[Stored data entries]
+--

(** Before the first epoch: the rate is [LEARNING_RATE], the counter is 0,
    both best metrics are 0.0 and [best_state] is a dictionary over the
    module's own tensors. *)
Lemma after_epochs_0 w0 :
  after 0 w0 =
    (Ok tt,
     set_best_recall 0
       (set_best_f1_score 0
          (set_best_state {| oid := next_oid w0; items := parameters model |}
             (set_next_oid (S (next_oid w0))
                (set_schedule 0 LEARNING_RATE w0))))).
Proof. reflexivity. Qed.

Lemma after_epochs_S k w0 :
  after (S k) w0 = bind (after k) (fun _ => body k) w0.
Proof.
  unfold after_epochs.
  rewrite !bind_assoc.
  destruct (cell_optimizer w0) as [[[]|e] w1] eqn:H1.
  - rewrite !(bind_Ok_l _ _ _ _ _ H1). rewrite !bind_assoc.
    destruct (cell_train_init model w1) as [[[]|e] w2] eqn:H2.
    + rewrite !(bind_Ok_l _ _ _ _ _ H2). apply for_each_range_S.
    + rewrite !(bind_Raised_l _ _ _ _ _ H2). reflexivity.
  - rewrite !(bind_Raised_l _ _ _ _ _ H1). reflexivity.
Qed.

Lemma after_epochs_S_Ok k w0 w' :
  after (S k) w0 = (Ok tt, w') ->
  exists wk, after k w0 = (Ok tt, wk) /\ body k wk = (Ok tt, w').
Proof.
  rewrite after_epochs_S. intros H. apply bind_Ok in H.
  destruct H as ([] & wk & Hk & Hb). exists wk. split; assumption.
Qed.


(** The whole notebook is the loop followed by the closing statements. *)
Lemma notebook_split w0 :
  run w0 = bind (after N_EPOCHS) (fun _ => cell_train_finish model) w0.
Proof.
  unfold notebook, cell_train, after_epochs.
  rewrite !bind_assoc.
  destruct (cell_optimizer w0) as [[[]|e] w1] eqn:H1.
  - rewrite !(bind_Ok_l _ _ _ _ _ H1). rewrite !bind_assoc.
    destruct (cell_train_init model w1) as [[[]|e] w2] eqn:H2.
    + rewrite !(bind_Ok_l _ _ _ _ _ H2). reflexivity.
    + rewrite !(bind_Raised_l _ _ _ _ _ H2). reflexivity.
  - rewrite !(bind_Raised_l _ _ _ _ _ H1). reflexivity.
Qed.


(** Once an epoch raises, so does every longer run. *)
Lemma after_epochs_raises k n w0 wk e w' :
  (k < n)%nat ->
  after k w0 = (Ok tt, wk) ->
  body k wk = (Raised e, w') ->
  after n w0 = (Raised e, w').
Proof.
  intros Hlt Hk Hb. induction Hlt as [|n Hlt IH].
  - rewrite after_epochs_S, (bind_Ok_l _ _ _ _ _ Hk). exact Hb.
  - rewrite after_epochs_S. apply bind_Raised_l. exact IH.
Qed.

(** What holds after any number of completed epochs. *)
Lemma after_epochs_inv k w0 w :
  after k w0 = (Ok tt, w) ->
  items (best_state w) = parameters model /\
  (oid (best_state w) < next_oid w)%nat /\
  last_epoch w = Z.of_nat k /\
  lr w = scheduled_lr k /\
  exists tr,
    out w = out w0 ++ tr /\
    calls tr = concat (repeat epoch_calls k) /\
    length (scalars "Recall" tr) = k /\
    length (scalars "F1" tr) = k /\
    greatest (best_recall w) (0 :: scalars "Recall" tr) /\
    greatest (best_f1_score w) (0 :: scalars "F1" tr).
Proof.
  revert w. induction k as [|k IH]; intros w H.
  - rewrite after_epochs_0 in H. inversion H; subst; clear H. cbn.
    repeat split; try reflexivity; try lia.
    exists []. rewrite app_nil_r. cbn.
    repeat split; try reflexivity; try (left; reflexivity);
      apply Forall_cons; (split; [apply Qle_refl | apply Forall_nil_2]).
  - apply after_epochs_S_Ok in H. destruct H as (wk & Hk & Hb).
    destruct (IH wk Hk)
      as (Hitems & Hfresh & Hep & Hlr & tr & Hout & Hcalls & Hnr & Hnf & Hr & Hf).
    apply epoch_body_Ok in Hb.
    destruct Hb as (loss & m1 & a & p & x3 & x4 & recall & x6 & f1 &
                    _ & _ & Hbf & Hbr & Hbs & Hno & Hle & Hlr' & Hout').
    repeat split.
    + rewrite Hbs. destruct (Qgtb recall (best_recall wk)); [reflexivity|].
      exact Hitems.
    + rewrite Hbs, Hno.
      destruct (Qgtb recall (best_recall wk)); cbn; lia.
    + rewrite Hle, Hep. lia.
    + rewrite Hlr', Hep, Hlr. apply scheduled_lr_step.
    + set (seg := [Printed (EpochLine k);
                   Enter (training_epoch_call train_loader);
                   Enter (evaluate_model_call validation_loader)] ++
                  (if Qgtb recall (best_recall wk)
                   then [Printed NewBestLine] else []) ++
                  [AddScalar "Train/loss" loss k; AddScalar "F1" f1 k;
                   AddScalar "Recall" recall k; Enter scheduler_step_call])
        in *.
      assert (Hc : calls seg = epoch_calls)
        by (subst seg; destruct (Qgtb recall (best_recall wk)); reflexivity).
      assert (Hsr : scalars "Recall" seg = [recall])
        by (subst seg; destruct (Qgtb recall (best_recall wk)); reflexivity).
      assert (Hsf : scalars "F1" seg = [f1])
        by (subst seg; destruct (Qgtb recall (best_recall wk)); reflexivity).
      exists (tr ++ seg).
      rewrite calls_app, !scalars_app, Hc, Hsr, Hsf, !length_app, Hnr, Hnf.
      split; [rewrite Hout', Hout, <- app_assoc; reflexivity|].
      split; [rewrite Hcalls, repeat_snoc, concat_app; cbn [concat];
              rewrite app_nil_r; reflexivity|].
      split; [cbn; lia|]. split; [cbn; lia|].
      rewrite Hbr, Hbf, !app_comm_cons. split.
      * destruct (Qgtb recall (best_recall wk)) eqn:Hgr.
        -- apply (greatest_replace (best_recall wk)); [exact Hr|].
           apply Qgtb_true. exact Hgr.
        -- apply greatest_keep; [exact Hr|]. apply Qgtb_false. exact Hgr.
      * destruct (Qgtb f1 (best_f1_score wk)) eqn:Hgf.
        -- apply (greatest_replace (best_f1_score wk)); [exact Hf|].
           apply Qgtb_true. exact Hgf.
        -- apply greatest_keep; [exact Hf|]. apply Qgtb_false. exact Hgf.
Qed.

+--

*What you need to do*. Starting with the first line of the data above, copy each line exactly until you reach the line with "after (S k) w0 = bind"; include that line as well.

*Answer space*.
(** Before the first epoch: the rate is [LEARNING_RATE], the counter is 0,
    both best metrics are 0.0 and [best_state] is a dictionary over the
    module's own tensors. *)
Lemma after_epochs_0 w0 :
  after 0 w0 =
    (Ok tt,
     set_best_recall 0
       (set_best_f1_score 0
          (set_best_state {| oid := next_oid w0; items := parameters model |}
             (set_next_oid (S (next_oid w0))
                (set_schedule 0 LEARNING_RATE w0))))).
Proof. reflexivity. Qed.

Lemma after_epochs_S k w0 :
  after (S k) w0 = bind (after k) (fun _ => body k) w0.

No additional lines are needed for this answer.